Work required ::
Starting from the line containing "Record received_msg := mk_received_msg", write out the rest of the entries exactly, through the final line, including nothing else.

++++ Extracted material

(** [step_tail], with the register writes [update_tail_with_fpga] makes; [fpga_cnt]
    is what [readReg] returns. *)
Definition tx_step_tail (fpga_cnt : Z) (r : tx_ring_buffer) : list Z * tx_ring_buffer :=
  let t := wrap 32 (tail (tx_ring r) + 1) mod ring_size (tx_ring r) in
  let r := r <| tx_ring := (tx_ring r) <| tail := t |> <| head := t |> |>
             <| cpu_send_cnt := wrap 32 (cpu_send_cnt r + 1) |> in
  if cpu_send_cnt r mod 1024 =? 0 then ([cpu_send_cnt r], r <| fpga_recv_cnt := fpga_cnt |>)
  else ([], r).

(** ** [rx_ring_buffer] *)
Record rx_ring_buffer := mk_rx_ring_buffer {
  rx_ring : ring_buffer;
  last_updated_head : Z;
}.
#[export] Instance eta_rx_ring_buffer : Eta rx_ring_buffer := fun r =>
  mk_rx_ring_buffer (rx_ring r) (last_updated_head r).

(** The constructor; [fpga_tail] is what [show_tail_with_fpga] reads. *)
Definition new_rx_ring_buffer (buffer size fpga_tail : Z) : rx_ring_buffer :=
  mk_rx_ring_buffer (mk_ring_buffer fpga_tail 0 buffer size) 0.

Definition get_head_element (r : rx_ring_buffer) : Z :=
  element_buffer (rx_ring r) + 64 * head (rx_ring r).

(** [update_head_with_fpga]: the value written to the head register. *)
Definition update_head_with_fpga (r : rx_ring_buffer) : Z * rx_ring_buffer :=
  (head (rx_ring r), r <| last_updated_head := head (rx_ring r) |>).

(** [step_head], with the values it writes to the head register, in order. *)
Definition rx_step_head (r : rx_ring_buffer) : list Z * rx_ring_buffer :=
  let size := ring_size (rx_ring r) in
  let count := wrap 32 (wrap 32 (head (rx_ring r) + size) - last_updated_head r) mod size in
  let '(w1, r) := if 16 <=? count then let '(w, r) := update_head_with_fpga r in ([w], r)
                  else ([], r) in
  let '(w, r) := update_head_with_fpga r in
  (w1 ++ [w], r <| rx_ring := (rx_ring r) <| head := wrap 32 (head (rx_ring r) + 1) mod size |> |>).

(** ** [channel_context::recv]

    One poll of the loop and, once the owner byte is set, the rest of the
    function: the returned message is the slot itself, whose owner byte has been
    cleared; [None] is a poll that finds the slot still owned by the FPGA. *)
Definition owner_of (p : Z) : Z := get_range p 431 424.
Definition clear_owner (p : Z) : Z := set_range 512 p 431 424 0.

Definition mem_set (mem : Z → Z) (a v : Z) : Z → Z := λ a', if a' =? a then v else mem a'.

Record received_msg := mk_received_msg {
  rm_message : Z;
  rm_mem : Z → Z;
  rm_writes : list Z;
  rm_ring : rx_ring_buffer;
}.

Definition recv (mem : Z → Z) (r : rx_ring_buffer) : option received_msg :=
  let a := get_head_element r in
  if owner_of (mem a) =? 0 then None
  else let '(writes, r') := rx_step_head r in
       Some (mk_received_msg a (mem_set mem a (clear_owner (mem a))) writes r').

(** ** The two sides and the DMA engine

    [q_addr], [q_num]: the buffers the channels have registered.  [arrived q] and
    [got q] record the messages that have been given to the buffer manager for
    queue [q] and those that [recv] has returned on its channel. *)
Record rx_sys := mk_rx_sys {
  mgr : buffer_mgr;
  mem : Z → Z;
  rings : Z → rx_ring_buffer;
  arrived : Z → list Z;
  got : Z → list Z;
}.

Definition upd {A} (f : Z → A) (q : Z) (x : A) : Z → A := λ q', if q' =? q then x else f q'.

Section rx_system.
Context (qid : Z) (q_addr : list Z).
Notation q_num := (Z.of_nat (length q_addr)).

++++++++

Solution to this problem ::
Record received_msg := mk_received_msg {
  rm_message : Z;
  rm_mem : Z → Z;
  rm_writes : list Z;
  rm_ring : rx_ring_buffer;
}.

Definition recv (mem : Z → Z) (r : rx_ring_buffer) : option received_msg :=
  let a := get_head_element r in
  if owner_of (mem a) =? 0 then None
  else let '(writes, r') := rx_step_head r in
       Some (mk_received_msg a (mem_set mem a (clear_owner (mem a))) writes r').

(** ** The two sides and the DMA engine

    [q_addr], [q_num]: the buffers the channels have registered.  [arrived q] and
    [got q] record the messages that have been given to the buffer manager for
    queue [q] and those that [recv] has returned on its channel. *)
Record rx_sys := mk_rx_sys {
  mgr : buffer_mgr;
  mem : Z → Z;
  rings : Z → rx_ring_buffer;
  arrived : Z → list Z;
  got : Z → list Z;
}.

Definition upd {A} (f : Z → A) (q : Z) (x : A) : Z → A := λ q', if q' =? q then x else f q'.

Section rx_system.
Context (qid : Z) (q_addr : list Z).
Notation q_num := (Z.of_nat (length q_addr)).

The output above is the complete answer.